Lemma dead_robot_frozen_witness :
  let app := mkApp [restingPlayer; wreck; chaser] PLAYING in
  robots app !! 1%nat = Some wreck /\ isDead wreck = true /\
  exists b', robots (useFrame noKeys app) !! 1%nat = Some b' /\
             position b' = position wreck.
Proof.
  intros app. split; [reflexivity |]. split; [reflexivity |].
  destruct (dead_robot_frozen noKeys app 1 wreck eq_refl eq_refl)
    as (b' & Hb' & _ & Hpos & _).
  exists b'. split; assumption.
Defined.

Lemma decay_none inp rs k :
  (forall n, 4 / 100 <= random inp n) -> decay inp rs k = rs.
Proof.
  intros Hdraw. revert k. induction rs as [| b rs IH]; intros k; cbn [decay]; [reflexivity |].
  destruct (weaponActive b); rewrite IH; [| reflexivity].
  rewrite NumFacts.ltb_false by (specialize (Hdraw k); lra). reflexivity.
Qed.

Lemma decay_all inp rs k :
  (forall n, random inp n < 4 / 100) ->
  Forall (fun b => weaponActive b = false) (decay inp rs k).
Proof.
  intros Hdraw. revert k. induction rs as [| b rs IH]; intros k; cbn [decay]; [constructor |].
  destruct (weaponActive b) eqn:E.
  - rewrite NumFacts.ltb_true by apply Hdraw. constructor; [reflexivity | apply IH].
  - constructor; [exact E | apply IH].
Qed.

(** X12: Weapon decay.  When every random draw of a frame is 0.04 or more, a
    weapon that is active before the frame is active after it: only the
    decay draw switches a weapon off.  When every draw is below 0.04, no
    robot has an active weapon after a frame that simulates, whatever the
    keys and the enemy policy switched on in it. *)
Theorem weapon_decay_draws inp app :
  ((forall n, 4 / 100 <= random inp n) ->
   forall i b, robots app !! i = Some b -> weaponActive b = true ->
   exists b', robots (useFrame inp app) !! i = Some b' /\ weaponActive b' = true) /\
  ((forall n, random inp n < 4 / 100) -> simulating app = true ->
   forall b', b' ∈ robots (useFrame inp app) -> weaponActive b' = false).
Proof.
  split.
  - intros Hdraw i b Hi Hw.
    set (Rel := fun b b' : RobotData => weaponActive b = true -> weaponActive b' = true).
    assert (Rrefl : forall r, Rel r r) by (intros r H; exact H).
    assert (Rtrans : forall a r c, Rel a r -> Rel r c -> Rel a c)
      by (intros a r c H1 H2 H; apply H2, H1, H).
    destruct (simulating app) eqn:Hsim.
    + destruct (useFrame_simulating inp app Hsim) as (p & pl & _ & _ & _ & _ & ->).
      cbn [robots]. rewrite decay_none by exact Hdraw.
      assert (HR : Forall2 Rel (robots app) (pass (now inp) (fst (movement inp p (robots app))))).
      { eapply Forall2_trans; [exact Rtrans | apply movement_rel | apply pass_rel]; auto.
        - intros inp' pp r k _ H. unfold Rel.
          destruct (SteeringExtras.physics_shape (fst (Steering.steer inp' pp r k)))
            as (_ & -> & _).
          apply SteeringExtras.steer_shape. exact H.
        - intros t r1 r2 _ _ _. unfold Rel.
          destruct (CombatExtras.hit_shape t r1 r2) as ((_ & -> & _) & (_ & -> & _)). tauto. }
      destruct (Forall2_lookup_l _ _ _ _ _ HR Hi) as (b' & Hb' & Hrel).
      exists b'. split; [exact Hb' | exact (Hrel Hw)].
    + rewrite (useFrame_idle inp app Hsim). exists b. split; assumption.
  - intros Hdraw Hsim b' Hb'.
    destruct (useFrame_simulating inp app Hsim) as (p & pl & _ & _ & _ & _ & E).
    rewrite E in Hb'. cbn [robots] in Hb'.
    pose proof (decay_all inp (pass (now inp) (fst (movement inp p (robots app))))
                  (snd (movement inp p (robots app))) Hdraw) as Hall.
    rewrite Forall_forall in Hall. apply Hall. exact Hb'.
Qed.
◆ ◆ ◆ ◆ ◆ ◆ ◆
> _Work to complete_
Repeat all of the records, letter for letter.

> _Solution to the exercise_
Lemma dead_robot_frozen_witness :
  let app := mkApp [restingPlayer; wreck; chaser] PLAYING in
  robots app !! 1%nat = Some wreck /\ isDead wreck = true /\
  exists b', robots (useFrame noKeys app) !! 1%nat = Some b' /\
             position b' = position wreck.
Proof.
  intros app. split; [reflexivity |]. split; [reflexivity |].
  destruct (dead_robot_frozen noKeys app 1 wreck eq_refl eq_refl)
    as (b' & Hb' & _ & Hpos & _).
  exists b'. split; assumption.
Defined.

Lemma decay_none inp rs k :
  (forall n, 4 / 100 <= random inp n) -> decay inp rs k = rs.
Proof.
  intros Hdraw. revert k. induction rs as [| b rs IH]; intros k; cbn [decay]; [reflexivity |].
  destruct (weaponActive b); rewrite IH; [| reflexivity].
  rewrite NumFacts.ltb_false by (specialize (Hdraw k); lra). reflexivity.
Qed.

Lemma decay_all inp rs k :
  (forall n, random inp n < 4 / 100) ->
  Forall (fun b => weaponActive b = false) (decay inp rs k).
Proof.
  intros Hdraw. revert k. induction rs as [| b rs IH]; intros k; cbn [decay]; [constructor |].
  destruct (weaponActive b) eqn:E.
  - rewrite NumFacts.ltb_true by apply Hdraw. constructor; [reflexivity | apply IH].
  - constructor; [exact E | apply IH].
Qed.

(** X12: Weapon decay.  When every random draw of a frame is 0.04 or more, a
    weapon that is active before the frame is active after it: only the
    decay draw switches a weapon off.  When every draw is below 0.04, no
    robot has an active weapon after a frame that simulates, whatever the
    keys and the enemy policy switched on in it. *)
Theorem weapon_decay_draws inp app :
  ((forall n, 4 / 100 <= random inp n) ->
   forall i b, robots app !! i = Some b -> weaponActive b = true ->
   exists b', robots (useFrame inp app) !! i = Some b' /\ weaponActive b' = true) /\
  ((forall n, random inp n < 4 / 100) -> simulating app = true ->
   forall b', b' ∈ robots (useFrame inp app) -> weaponActive b' = false).
Proof.
  split.
  - intros Hdraw i b Hi Hw.
    set (Rel := fun b b' : RobotData => weaponActive b = true -> weaponActive b' = true).
    assert (Rrefl : forall r, Rel r r) by (intros r H; exact H).
    assert (Rtrans : forall a r c, Rel a r -> Rel r c -> Rel a c)
      by (intros a r c H1 H2 H; apply H2, H1, H).
    destruct (simulating app) eqn:Hsim.
    + destruct (useFrame_simulating inp app Hsim) as (p & pl & _ & _ & _ & _ & ->).
      cbn [robots]. rewrite decay_none by exact Hdraw.
      assert (HR : Forall2 Rel (robots app) (pass (now inp) (fst (movement inp p (robots app))))).
      { eapply Forall2_trans; [exact Rtrans | apply movement_rel | apply pass_rel]; auto.
        - intros inp' pp r k _ H. unfold Rel.
          destruct (SteeringExtras.physics_shape (fst (Steering.steer inp' pp r k)))
            as (_ & -> & _).
          apply SteeringExtras.steer_shape. exact H.
        - intros t r1 r2 _ _ _. unfold Rel.
          destruct (CombatExtras.hit_shape t r1 r2) as ((_ & -> & _) & (_ & -> & _)). tauto. }
      destruct (Forall2_lookup_l _ _ _ _ _ HR Hi) as (b' & Hb' & Hrel).
      exists b'. split; [exact Hb' | exact (Hrel Hw)].
    + rewrite (useFrame_idle inp app Hsim). exists b. split; assumption.
  - intros Hdraw Hsim b' Hb'.
    destruct (useFrame_simulating inp app Hsim) as (p & pl & _ & _ & _ & _ & E).
    rewrite E in Hb'. cbn [robots] in Hb'.
    pose proof (decay_all inp (pass (now inp) (fst (movement inp p (robots app))))
                  (snd (movement inp p (robots app))) Hdraw) as Hall.
    rewrite Forall_forall in Hall. apply Hall. exact Hb'.
Qed.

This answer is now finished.